00:00Is the EU about to go on a second honeymoon with nuclear?
00:08Europe's energy prices are three to four times higher than in the US or China,
00:13plus its low energy autonomy leaves it exposed to geopolitical uncertainty and shocks.
00:18Nuclear could be one of the ways to get out of the woods,
00:21but Europe's relationship with the atom remains complicated.
00:25Despite a little growth in nuclear energy production,
00:28EU-wide, mainly driven by France,
00:31most countries are actually reducing it,
00:34if not phasing it out altogether like Germany and by 2035 Spain.
00:39However, the wind might be changing.
00:41In its upcoming 2028-2034 budget,
00:44for the first time the European Commission proposed nuclear energy as eligible for EU funding.
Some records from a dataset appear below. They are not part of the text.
(* ===== verification/BreakPointGrp.v ===== *)
(** * Groups of breakpoint managers ([engine/breakpoint_grp.cpp])

    One manager for each process that is debugged. Every process has a memory of its own, so
    each manager has its own debuggee; a forked process starts with a copy of the memory of
    its parent, breakpoints included. A manager that leaves the group leaves with its
    debuggee; what the destructors of its breakpoints still do to it is not looked at. *)
From stdpp Require Import strings.
From S2P Require Import Effects Target DebugRegs BreakPoint BreakPointMgr.

Record group (K : Type) : Type := mk_group {
  members : list (Z * manager K);       (* by the pid of the process *)
  grp_useHardware : bool
}.
Arguments mk_group {K}.
Arguments members {K}.
Arguments grp_useHardware {K}.

Section Group.
Context {K : Type} `{Ptrace K}.
Variables (proc_of : Z → process_info) (step_until_safe : Z → Z → eff K bool).
Variables (frames : Z → list (option Z)) (stack_start : Z → Z) (current_function : Z → option Z).

#[local] Abbreviation Grp := (group K).

Definition set_members (l : list (Z * manager K)) (s : Grp) : Grp := mk_group l (grp_useHardware s).

(** An operation of the manager at an index. *)
Definition on_member {B} (i : nat) (m : eff (manager K) B) : eff Grp B := λ s,
  match members s !! i with
  | Some (pid, g) => let '(r, g) := m g in (r, set_members (<[i := (pid, g)]> (members s)) s)
  | None => (Raise Undefined, s)
  end.

(** The indices of the managers, with the pids of their processes. *)
Definition indices (s : Grp) : list (nat * Z) := imap (λ i p, (i, p.1)) (members s).

Definition find_member (pid : Z) (s : Grp) : option nat :=
  fst <$> list_find (λ p, p.1 = pid) (members s).

(** [get_manager] *)
Definition get_manager (pid : Z) (s : Grp) : option (manager K) :=
  i ← find_member pid s; snd <$> members s !! i.

(** ** Threads *)

(** [replicate_breakpoints] in the manager of a forked process, from the one of its parent. *)
Definition grp_replicate (pid ppid : Z) (g : manager K) : eff Grp (manager K) := λ s,
  match get_manager ppid s with
  | Some parent =>
      match replicate_breakpoints (proc_of pid) step_until_safe parent g with
      | (Ret _, g) => (Ret g, s)
      | (Raise e, _) => (Raise e, s)
      end
  | None => (Raise RuntimeError, s)
  end.

(** The loop that notifies the managers until one of them handles the thread. *)
Fixpoint notify_created (t : Z) (l : list (nat * Z)) : eff Grp bool :=
  match l with
  | [] => mret false
  | (i, pid) :: l =>
      handled ← on_member i (on_thread_created (proc_of pid) t);
      if (handled : bool) then mret true else notify_created t l
  end.

(** [on_thread_created]; [forked] is the debuggee of a forked process, with its debug
    registers, and the pid of its parent. *)
Definition grp_on_thread_created (t pid : Z) (forked : option (K * gmap Z DebugRegs386 * Z)) : eff Grp bool :=
  if is_live (proc_of pid) t then
    match forked with
    | Some (k, d, ppid) =>
        hw ← gets grp_useHardware;
        match on_thread_created (proc_of pid) t (new_manager k d hw) with
        | (Ret handled, g) =>
            g ← grp_replicate pid ppid g;
            modify (λ s, set_members (members s ++ [(pid, g)]) s);;
            mret handled
        | (Raise e, _) => throw e
        end
    | None => s ← get; notify_created t (indices s)
    end
  else mret false.

(** [BreakPointEnabler(false, ANY)] over the breakpoints of a manager; a deferred one only
    counts down. *)
Definition disable_all (pid : Z) : eff (manager K) unit :=
  g ← get;
  for_each (Global :: (PerThread <$> (map_to_list (perThreadBreakPoints g)).*1)) (λ r,
    for_each (map_to_list (map_of r g)).*2 (λ b,
      in_map r (b_addr b) b (disable (proc_of pid) step_until_safe);; mret tt));;
  modify (λ g, set_deferred ((λ b, set_enable (b_enable b - 1) b) <$> deferred g) g).

(** [on_thread_unmanage]: the manager goes away with the last thread of its process. *)
Fixpoint unmanage_in_members (t pid : Z) (i : nat) (n : nat) : eff Grp unit :=
  match n with
  | O => mret tt
  | S n =>
      s ← get;
      match members s !! i with
      | Some (p, _) =>
          if negb (p =? pid) then unmanage_in_members t pid (S i) n
          else if thread_finished (proc_of pid) t || negb (length (process_threads (proc_of pid)) =? 0)%nat then
            on_member i (on_thread_unmanage (proc_of pid) step_until_safe t);; unmanage_in_members t pid (S i) n
          else
            on_member i (disable_all pid);;
            modify (λ s, set_members (delete i (members s)) s);; unmanage_in_members t pid i n
      | None => mret tt
      end
  end.

Definition grp_on_thread_unmanage (t pid : Z) : eff Grp unit :=
  s ← get;
  when (is_live (proc_of pid) t) (unmanage_in_members t pid 0 (length (members s))).

(** [on_exec]: the manager of the process is replaced by a new one. *)
Definition on_exec (t pid : Z) (k : K) (d : gmap Z DebugRegs386) : eff Grp unit :=
  hw ← gets grp_useHardware;
  let g := (on_thread_created (proc_of pid) t (new_manager k d hw)).2 in
  modify (λ s,
    match find_member pid s with
    | Some i => set_members (<[i := (pid, g)]> (members s)) s
    | None => set_members (members s ++ [(pid, g)]) s
    end).

(** [reset]: the manager of a process is dropped; the number of managers dropped. *)
Definition reset (pid : Z) : eff Grp Z :=
  s ← get;
  match find_member pid s with
  | Some i => modify (set_members (delete i (members s)));; mret 1
  | None => mret 0
  end.

(** ** Breakpoints *)

(** [get_breakpoint(process, addr, owner)]: the first manager that has one. *)
Fixpoint first_breakpoint (pid addr : Z) (owner : option Z) (l : list (Z * manager K)) : option bpoint :=
  match l with
  | [] => None
  | (p, g) :: l =>
      match get_breakpoint (proc_of p) pid addr owner g with
      | Some b => Some b
      | None => first_breakpoint pid addr owner l
      end
  end.

(** The loop of [set_breakpoint]: managers of other processes are skipped, and only software
    breakpoints go on to the next manager. *)
Fixpoint set_in_members (runnable : option Z) (in_process : Z → bool) (t : BType) (addr : Z) (a : option action)
  (defer : bool) (context : option Z) (l : list (nat * Z)) (result : option bpoint) : eff Grp (option bpoint) :=
  match l with
  | [] => mret result
  | (i, pid) :: l =>
      if bool_decide (is_Some runnable) && negb (in_process pid)
      then set_in_members runnable in_process t addr a defer context l result
      else
        b ← on_member i (set_breakpoint (proc_of pid) step_until_safe runnable t addr a defer context);
        if bool_decide (t = SOFTWARE)
        then set_in_members runnable in_process t addr a defer context l (Some b)
        else mret (Some b)
  end.

(** [set_breakpoint]; [sym] is the address of the symbol, if one is given. *)
Definition grp_set_breakpoint (runnable : option (Z * Z)) (t : BType) (addr : Z) (a : option action)
  (defer : bool) (context sym : option Z) : eff Grp (option bpoint) :=
  s ← get;
  set_in_members (fst <$> runnable) (λ pid, match runnable with Some (_, p) => p =? pid | None => true end)
    t (default addr sym) a defer context (indices s) None.

Fixpoint watch_in_members (thread : Z) (t : WatchType) (global : bool) (addr : Z) (a : option action)
  (context : option Z) (l : list (nat * Z)) : eff Grp (option watchpoint) :=
  match l with
  | [] => mret None
  | (i, pid) :: l =>
      w ← on_member i (set_watchpoint frames stack_start current_function thread t global addr a context);
      match w with
      | Some w => mret (Some w)
      | None => watch_in_members thread t global addr a context l
      end
  end.

(** [get_watchpoint]: the first one, with the pid of its process. *)
Fixpoint first_watchpoint (thread addr : Z) (t : WatchType) (l : list (Z * manager K)) : option (Z * watchpoint) :=
  match l with
  | [] => None
  | (p, g) :: l =>
      match (i ← get_watchpoint frames thread addr t g; watchPoints g !! i) with
      | Some w => Some (p, w)
      | None => first_watchpoint thread addr t l
      end
  end.

(** [enum_breakpoints]: the breakpoints that the callback is given. *)
Definition grp_enum_breakpoints (thread : option Z) (addr : Z) (t : option BType) (s : Grp) : list bpoint :=
  members s ≫= λ p, enum_breakpoints thread addr t p.2.

Definition grp_enum_watchpoints (s : Grp) : list watchpoint := members s ≫= λ p, enum_watchpoints p.2.

Fixpoint remove_in_members (pid lwpid addr : Z) (name : option string) (l : list (nat * Z)) : eff Grp Z :=
  match l with
  | [] => mret 0
  | (i, p) :: l =>
      if negb (pid =? 0) && negb (p =? pid) then remove_in_members pid lwpid addr name l
      else
        n ← on_member i (remove_breakpoint_actions (proc_of p) step_until_safe pid lwpid addr name);
        k ← remove_in_members pid lwpid addr name l;
        mret (n + k)
  end.

(** [remove_breakpoint_actions]; the pid 0 stands for all processes. *)
Definition grp_remove_actions (pid lwpid addr : Z) (name : option string) : eff Grp Z :=
  s ← get; remove_in_members pid lwpid addr name (indices s).
End Group.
00:51The proposal is unlikely to pass.
00:53However, some EU countries like Belgium or Italy,
00:56which were planning to abandon nuclear or phased it out already,
01:00are now looking into reversing that.
01:02Italy in particular, despite two referendums against nuclear,
01:06has introduced a draft bill to bring it back.
01:09The current picture has Europe divided into two groups.
01:12One is the nuclear alliance, led by France and backed by aspiring producers like Poland,
01:18Croatia and Estonia.
01:20On the opposite front, a renewables-only group,
01:22helmed by Germany and supported by Portugal and Austria,
01:26both with a long-standing anti-nuclear national policy.